What about when I host dinner at my place and I’m left with the washing up afterwards? Even worse, a BBQ? Okay, granted, I do have a dishwasher in my flat but if you follow the loading rules correctly (and there are rules everyone, we’re not savages) then you’re bound to be left with the bigger items to wash by hand, plus all the clean up in the living room and the garden. Plus, it’s more than just having a helping hand. Sometimes you just want the company of another person whilst you stuff rubbish into bin liners.
And then there are the bigger things - when your body forces you to stay at home and rest, due to either planned (i.e. surgery) or unplanned illness. Who is going to look after you until you get better? Will people remember to check on you, even when there’s no significant other of yours to remind them at church on Sunday? Will your friends visit you and keep you company for a bit? And even if they do, what happens when they go home afterwards?
The truth is we can ask ourselves a million questions like these but simply asking them doesn’t solve anything. When Jesus said that worrying doesn’t add a single hour to our lives, he really wasn’t kidding.

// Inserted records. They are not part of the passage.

(** The locals describe the label read so far. *)
Definition label_state (cur : text) (label_length : nat) (hyphen : bool) (previous : ascii) : Prop :=
  label_length = length cur /\ hyphen = bool_decide (head cur = Some ("-"%char)) /\
  match last cur with Some c => previous = c | None => previous <> "-"%char end.

Lemma bad_label_spec cur n hyphen previous :
  Forall (fun c => host_character c = true) cur -> label_state cur n hyphen previous ->
  bad_label n hyphen previous = false <-> valid_label cur.
Proof.
  intros Hc (-> & -> & Hp). unfold bad_label, valid_label.
  rewrite !orb_false_iff, Nat.eqb_neq, Nat.ltb_ge, bool_decide_eq_false, ascii_eqb_false.
  assert (Hl : previous <> "-"%char <-> last cur <> Some ("-"%char))
    by (destruct (last cur); [subst; split; congruence|by split]).
  rewrite Hl. split; [intros [[[? ?] ?] ?]|intros ((? & ?) & ? & ? & ?)]; split_and!; try done; lia.
Qed.

Lemma hostname_loop_spec value cur n hyphen previous :
  Forall (fun c => host_character c = true) cur -> label_state cur n hyphen previous ->
  hostname_loop value n hyphen previous = Ok tt <->
  exists labels, labels <> [] /\ cur ++ value = join "." labels /\ Forall valid_label labels.
Proof.
  revert cur n hyphen previous. induction value as [|c value IH]; intros cur n hyphen previous Hc Hs;
    cbn [hostname_loop]; pose proof (bad_label_spec cur n hyphen previous Hc Hs) as Hb;
    pose proof (host_no_dot _ Hc) as Hdot.
  - rewrite app_nil_r. destruct (bad_label n hyphen previous) eqn:E.
    + split; [done|]. intros (labels & Hn & F & Hv).
      pose proof (join_single _ _ _ Hdot Hn F) as ->.
      apply Forall_cons_1 in Hv as [Hv _]. by apply Hb in Hv.
    + split; [intros _|done]. exists [cur]. split_and!; [done|done|]. constructor; [by apply Hb|done].
  - destruct (ascii_eqb c ".") eqn:D.
    + apply ascii_eqb_true in D as ->.
      assert (Hnil : label_state [] 0 false ("."%char)) by (by split).
      destruct (bad_label n hyphen previous) eqn:E.
      * split; [done|]. intros (labels & Hn & F & Hv).
        apply join_first in F as (labels' & -> & _); [|done| |done].
        -- apply Forall_cons_1 in Hv as [Hv _]. by apply Hb in Hv.
        -- eapply Forall_impl; [exact Hv|]. apply valid_label_no_dot.
      * rewrite (IH [] 0%nat false ("."%char) (Forall_nil_2 _) Hnil). cbn [app]. split.
        -- intros (labels & Hn & -> & Hv). exists (cur :: labels). split; [done|].
           rewrite join_cons by done. split; [done|]. constructor; [by apply Hb|done].
        -- intros (labels & Hn & F & Hv).
           apply join_first in F as (labels' & -> & Hn' & ->); [|done| |done].
           ++ apply Forall_cons_1 in Hv as [_ Hv]. by exists labels'.
           ++ eapply Forall_impl; [exact Hv|]. apply valid_label_no_dot.
    + change (is_alnum c || ascii_eqb c "-") with (host_character c).
      destruct (host_character c) eqn:H.
      * assert (Hs' : label_state (cur ++ [c]) (S n)
          (if (n =? 0)%nat then ascii_eqb c "-" else hyphen) c).
        { destruct Hs as (-> & -> & Hp). split_and!.
          - rewrite length_app. cbn. lia.
          - destruct cur as [|d cur]; cbn; [|done]. apply eq_true_iff_eq.
            rewrite ascii_eqb_true, bool_decide_eq_true. split; congruence.
          - by rewrite last_snoc. }
        assert (Hc' : Forall (fun c => host_character c = true) (cur ++ [c]))
          by (apply Forall_app; split; [done|by constructor]).
        rewrite (IH (cur ++ [c]) _ _ _ Hc' Hs'), <- app_assoc. done.
      * split; [done|]. intros (labels & Hn & F & Hv). exfalso.
        assert (Hin : c ∈ join "." labels) by (rewrite <- F; apply elem_of_app; right; left).
        clear -Hin Hv H D. induction Hv as [|l [|l' ls] Hl Hls IH]; [by apply elem_of_nil in Hin| |].
        -- cbn in Hin. destruct Hl as (_ & Hl & _). rewrite Forall_forall in Hl.
           specialize (Hl _ Hin). congruence.
        -- rewrite join_cons in Hin by done. apply elem_of_app in Hin as [Hin|[Hin|Hin]%elem_of_cons].
           ++ destruct Hl as (_ & Hl & _). rewrite Forall_forall in Hl. specialize (Hl _ Hin). congruence.
           ++ by apply ascii_eqb_false in D.
           ++ by apply IH.
Qed.

Lemma join_not_nil labels : labels <> [] -> Forall valid_label labels -> join "." labels <> [].
Proof.
  intros Hn Hv. destruct Hv as [|l [|l' ls] ((Hl & _) & _) _]; [done| |].
  - cbn. destruct l; [cbn in Hl; lia|done].
  - rewrite join_cons by done. by destruct l.
Qed.

Lemma join_last labels : labels <> [] -> Forall valid_label labels -> last (join "." labels) <> Some ("."%char).
Proof.
  intros Hn Hv. induction Hv as [|l [|l' ls] Hl Hls IH]; [done| |].
  - cbn. intros (init & E)%last_Some. apply (valid_label_no_dot _ Hl). rewrite E. apply elem_of_app.
    right. left.
  - rewrite join_cons by done. rewrite last_app_cons, last_cons.
    destruct (last (join "." (l' :: ls))) eqn:E; [by apply IH|].
    apply last_None in E. by apply join_not_nil in E.
Qed.

Lemma join_head labels : labels <> [] -> Forall valid_label labels -> head (join "." labels) <> Some ("."%char).
Proof.
  intros Hn Hv E. destruct (join "." labels) as [|c rest] eqn:J; [done|]. injection E as ->.
  destruct (join_first "." [] rest labels) as (labels' & -> & _).
  - apply not_elem_of_nil.
  - eapply Forall_impl; [exact Hv|]. apply valid_label_no_dot.
  - done.
  - by rewrite J.
  - apply Forall_cons_1 in Hv as [((Hl & _) & _) _]. cbn in Hl. lia.
Qed.

Lemma validate_hostname_spec value :
  value <> [] -> validate_dns_hostname value = Ok tt <-> valid_hostname value.
Proof.
  intros Hne. unfold validate_dns_hostname, valid_hostname.
  assert (Hs : label_state [] 0 false ("000"%char)) by (by split).
  pose proof (hostname_loop_spec value [] 0%nat false ("000"%char) (Forall_nil_2 _) Hs) as H. cbn [app] in H.
  destruct (_ || _) eqn:G.
  - split; [done|]. intros [Hl (labels & Hn & -> & Hv)]. exfalso.
    rewrite !orb_true_iff, !bool_decide_eq_true, Nat.ltb_lt in G. unfold max_hostname_length in G.
    destruct G as [[G|G]|G]; [lia| |]; [by apply join_head in G|by apply join_last in G].
  - rewrite H. rewrite !orb_false_iff, Nat.ltb_ge in G. destruct G as [[G _] _].
    unfold max_hostname_length in G. tauto.
Qed.

(** A segment of a route prefix: unreserved characters, and no dot segment. *)
Definition valid_segment (segment : text) : Prop :=
  segment <> [] /\ segment <> L "." /\ segment <> L ".." /\
  Forall (fun c => segment_character c = true) segment.

Definition valid_prefix (prefix : text) : Prop :=
  prefix = L "/" \/
  exists segments, segments <> [] /\ prefix = "/"%char :: join "/" segments /\ Forall valid_segment segments.

Lemma bad_segment_spec segment : bad_segment segment = false <-> valid_segment segment.
Proof.
  unfold bad_segment, valid_segment. rewrite !orb_false_iff, !text_eqb_false, bool_decide_eq_false,
    negb_false_iff, forallb_Forall. tauto.
Qed.

Lemma valid_segment_no_slash segment : valid_segment segment -> ("/"%char) ∉ segment.
Proof. intros (_ & _ & _ & H) Hin. rewrite Forall_forall in H. by specialize (H _ Hin). Qed.

Lemma prefix_loop_spec fuel rest :
  (length rest < fuel)%nat ->
  prefix_loop fuel rest = Ok tt <->
  exists segments, segments <> [] /\ rest = join "/" segments /\ Forall valid_segment segments.
Proof.
  revert rest. induction fuel as [|fuel IH]; intros rest Hf; [lia|]. cbn [prefix_loop].
  destruct (sv_find "/" rest) as [n|] eqn:F; cbn [sv_prefix].
  - apply sv_find_split in F as [E Hc]. set (a := take n rest) in *. set (b := drop (S n) rest) in *.
    assert (Hb : (length b < fuel)%nat) by (apply (f_equal length) in E; rewrite length_app in E; cbn in E; lia).
    clearbody a b. subst rest. destruct (bad_segment a) eqn:B.
    + split; [done|]. intros (segs & Hn & F & Hv).
      apply join_first in F as (segs' & -> & _); [|done| |done].
      * apply Forall_cons_1 in Hv as [Hv _]. apply bad_segment_spec in Hv. congruence.
      * eapply Forall_impl; [exact Hv|]. apply valid_segment_no_slash.
    + apply bad_segment_spec in B. rewrite (IH b Hb). split.
      * intros (segs & Hn & -> & Hv). exists (a :: segs). rewrite join_cons by done.
        split_and!; [done|done|by constructor].
      * intros (segs & Hn & F & Hv).
        apply join_first in F as (segs' & -> & Hn' & ->); [|done| |done].
        -- apply Forall_cons_1 in Hv as [_ Hv]. by exists segs'.
        -- eapply Forall_impl; [exact Hv|]. apply valid_segment_no_slash.
  - apply sv_find_None in F. destruct (bad_segment rest) eqn:B.
    + split; [done|]. intros (segs & Hn & E & Hv). pose proof (join_single _ _ _ F Hn E) as ->.
      apply Forall_cons_1 in Hv as [Hv _]. apply bad_segment_spec in Hv. congruence.
    + split; [intros _|done]. apply bad_segment_spec in B. exists [rest].
      split_and!; [done|done|by constructor].
Qed.

Lemma validate_prefix_spec prefix : validate_route_prefix prefix = Ok tt <-> valid_prefix prefix.
Proof.
  unfold validate_route_prefix, valid_prefix. destruct prefix as [|c rest].
  { cbn. split; [done|]. intros [H|(s & _ & H & _)]; done. }
  rewrite bool_decide_eq_false_2 by done. cbn [orb head].
  destruct (bool_decide (Some c = Some ("/"%char))) eqn:H; cbn [negb].
  - apply bool_decide_eq_true in H. injection H as ->.
    destruct (text_eqb ("/"%char :: rest) (L "/")) eqn:E.
    + apply text_eqb_true in E. rewrite E. split; [by left|done].
    + apply text_eqb_false in E.
      change (prefix_loop (S (length rest)) rest = Ok tt <->
              "/"%char :: rest = L "/" \/ exists s, s <> [] /\ "/"%char :: rest = "/"%char :: join "/" s /\
                Forall valid_segment s).
      rewrite prefix_loop_spec by lia. split.
      * intros (s & Hn & -> & Hv). right. by exists s.
      * intros [?|(s & Hn & [= ->] & Hv)]; [done|by exists s].
  - apply bool_decide_eq_false in H. split; [done|].
    intros [E|(s & _ & E & _)]; injection E as -> _; done.
Qed.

There was a time when I was terrified of growing old alone. It was not necessarily because I wanted to be married and have a family of my own before then (although that is preferred), but because I imagined a life where everyone around me would be too caught up in the lives of their families to remember that I didn’t have one. My parents would grow old and pass on, the only two people ever to be completely focused on my wellbeing, and I would simply have to figure it out without them.
And of course, the British in me that hates to inconvenience, or bother, or impose would allow me to struggle in silence, hoping that the power of telepathy would reveal itself and let my loved ones know that I needed a bit of help.
However, I’m so glad that God, by his incredible grace and with much patience, has opened my eyes to see that my singleness is not just my perceived weakness, but in fact my biggest superpower.
You see, being single allows me to step into the gap for others in my community. It gives me the opportunity to be the person that I long for in the times when I need it. Lauren Windle recalls something similar in her book Notes on Love:
“During 2020’s COVID-19 lockdown, I coordinated a team of church volunteers who could support vulnerable people in our parish with shopping, errands, and prescription collections. When I looked at my list of volunteers, I always jumped for the single people first. In the fast paced, uncertain times, I needed people who could just mobilize, and experience showed me that they were best placed to do that. Married people and those with families were incredibly valuable, but far more likely to respond the following day or send a placeholder while they checked with their partner what they would be able to commit to. There is nothing wrong with that at all. But at a time of relative emergency, it was the single people who carried the operation.”
Friends, we are the first responders in our community. We have the freedom to show up, make room, clear schedules, open doors, and be there for whoever needs it, whether our fellow single friends, our married friends or our extended church families.
Tonight, I visited a church member living on their own with mobility issues. I reminded them that their church community has not forgotten about them. This week, I will accompany a friend to the hospital for surgery and I plan to stay with them at home until their recovery.
Their friends and family were greatly touched by what they feel is an extremely kind and sacrificial gesture. But for me, I’m just trying to build the kind of family that I pray looks after me in the same way when the time comes.